• **Work instruction**:
The answer is to be an exact copy of the lines below running from the line with "objects s' !!" down to the line with "apply get_optimization_inv in Hm as [-> _].", both ends included, and nothing more.

#### Given records

Lemma simulate_initial_shape (self : loc) (s s' : state) (o : outcome unit) :
  JModelica__simulate_initial self s = (s', o) ->
  solver_not_called s s' /\
  forall u, o = Ok u ->
    exists p m x s_sim ps setup r rid p',
      packages s !! self = Some p /\ Package.Model p = Some m /\
      models s !! m = Some x /\
      packages s_sim !! self = Some ps /\ Package.sim ps = Some setup /\
      elapsed_seconds setup = Model.elapsed_seconds x /\
      _simulate_fmu s_sim self = Ok r /\
      trace s' = trace s ++ [EvSimulate self] /\
      packages s' !! self = Some p' /\
      Package.Model p' = Some m /\ Package.res_init p' = Some rid /\
      Package._sim_opts p' = Some (snd r) /\
      objects s' !! rid = Some (ObjSimRes (fst r)) /\
      same_horizon s s' /\ objects_grow s s'.
Proof.
  unfold JModelica__simulate_initial. intros H.
  assert (HQ : calm self s s) by reflexivity.
  assert (Hfail : forall t, calm self s t -> solver_not_called s t)
    by (intros t; apply calm_not_called).
  xstep calm_pres H HQ Hm; [| split; [subst o; exact (Hfail _ HQ) | intros ? ?; subst; discriminate]].
  apply get_optimization_inv in Hm as [-> _].
  xstep calm_pres H HQ Hm; [| split; [subst o; exact (Hfail _ HQ) | intros ? ?; subst; discriminate]].
  apply get_attr_inv in Hm as (-> & p & Hp & HM).
  xstep calm_pres H HQ Hm; [| split; [subst o; exact (Hfail _ HQ) | intros ? ?; subst; discriminate]].
  apply get_model_inv in Hm as [-> Hx].
  do 3 (xstep calm_pres H HQ Hm;
        [clear Hm | split; [subst o; exact (Hfail _ HQ) | intros ? ?; subst; discriminate]]).
  pose proof HQ as HQa.
  xstep calm_pres H HQ Hm; [| split; [subst o; exact (Hfail _ HQ) | intros ? ?; subst; discriminate]].
  apply set_package_inv in Hm as (pa & Hpa & Esa).
  pose proof (keeps_attrs_at _ _ _ _ _ (proj1 (proj2 (proj2 HQa))) Hp Hpa) as Ea.
  destruct HQ as (Ht & Hh & _ & Hg). clear HQa Hfail.
  (* the simulation *)
  apply bind_inv in H as [(sf & u1 & Hm & H) | (e & Hm & ->)].
  2: { apply simulate_fmu_shape in Hm as ((Tf & _) & _).
       split; [| intros; discriminate].
       exists [EvSimulate self]. rewrite Tf, Ht.
       split; [reflexivity | constructor; [intros ?; discriminate | constructor]]. }
  apply simulate_fmu_shape in Hm as ((Tf & Hhf & Hgf) & Hok).
  destruct (Hok _ eq_refl) as (pf & r & rid & Hpf & Hr & Hpf' & Hobj). clear Hok.
  assert (Hfail : forall t, still sf t -> solver_not_called s t).
  { intros t (Ht' & _). exists [EvSimulate self]. rewrite Ht', Tf, Ht.
    split; [reflexivity | constructor; [intros ?; discriminate | constructor]]. }
  assert (HQ : still sf sf) by reflexivity.
  (* the seed is kept *)
  xstep still_pres H HQ Hm; [| split; [subst o; exact (Hfail _ HQ) | intros ? ?; subst; discriminate]].
  apply get_attr_inv in Hm as (-> & pr & Hpr & Hres).
  match type of H with
  | ?m _ = _ =>
      assert (Hpres : preserves still m) by still_pres;
      pose proof (transitivity HQ (Hpres _ _ _ H)) as HQ'; clear Hpres
  end.
  split; [exact (Hfail _ HQ') |]. intros u ->.
  apply set_package_inv in H as (pz & Hpz & ->).
  rewrite Hpf' in Hpr, Hpz. inversion Hpr; inversion Hpz; subst pr pz.
  cbn in Hres. inversion Hres; subst x6.
  unfold same_trace, same_horizon, objects_grow in *.
  subst s3. cbn [packages models objects trace set_packages] in *.
  rewrite lookup_insert_eq in Hpf. inversion Hpf; subst pf.
  unfold solve_attrs in Ea. injection Ea as EM _ _ _.
  exists p, x0, x1.
  exists (set_trace (trace s2 ++ [EvSimulate self])
            (set_packages (<[self := Package.set_sim
               (Some (MkSimSetup x0 x0 x0 x4
                  (map (fun key => ("mpc_model." +:+ key, (x0, key)))
                       (dict_keys (Model.measurements x1)))
                  (Model.start_time_utc x1) (Model.final_time_utc x1)
                  (Model.elapsed_seconds x1))) pa]> (packages s2)) s2)).
  do 2 eexists. exists r, rid. eexists.
  repeat (match goal with |- _ /\ _ => split end).
  - exact Hp.
  - exact HM.
  - exact Hx.
  - cbn [packages set_packages set_trace]. apply lookup_insert_eq.
  - reflexivity.
  - reflexivity.
  - exact Hr.
  - rewrite Tf, Ht. reflexivity.
  - apply lookup_insert_eq.
  - cbn. rewrite EM. exact HM.
  - reflexivity.
  - reflexivity.
  - exact Hobj.
  - intros l. rewrite (Hhf l). apply Hh.
  - intros id ob Hid. apply Hgf, Hg, Hid.
Qed.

########

• **Solution to this problem**:
      objects s' !! rid = Some (ObjSimRes (fst r)) /\
      same_horizon s s' /\ objects_grow s s'.
Proof.
  unfold JModelica__simulate_initial. intros H.
  assert (HQ : calm self s s) by reflexivity.
  assert (Hfail : forall t, calm self s t -> solver_not_called s t)
    by (intros t; apply calm_not_called).
  xstep calm_pres H HQ Hm; [| split; [subst o; exact (Hfail _ HQ) | intros ? ?; subst; discriminate]].
  apply get_optimization_inv in Hm as [-> _].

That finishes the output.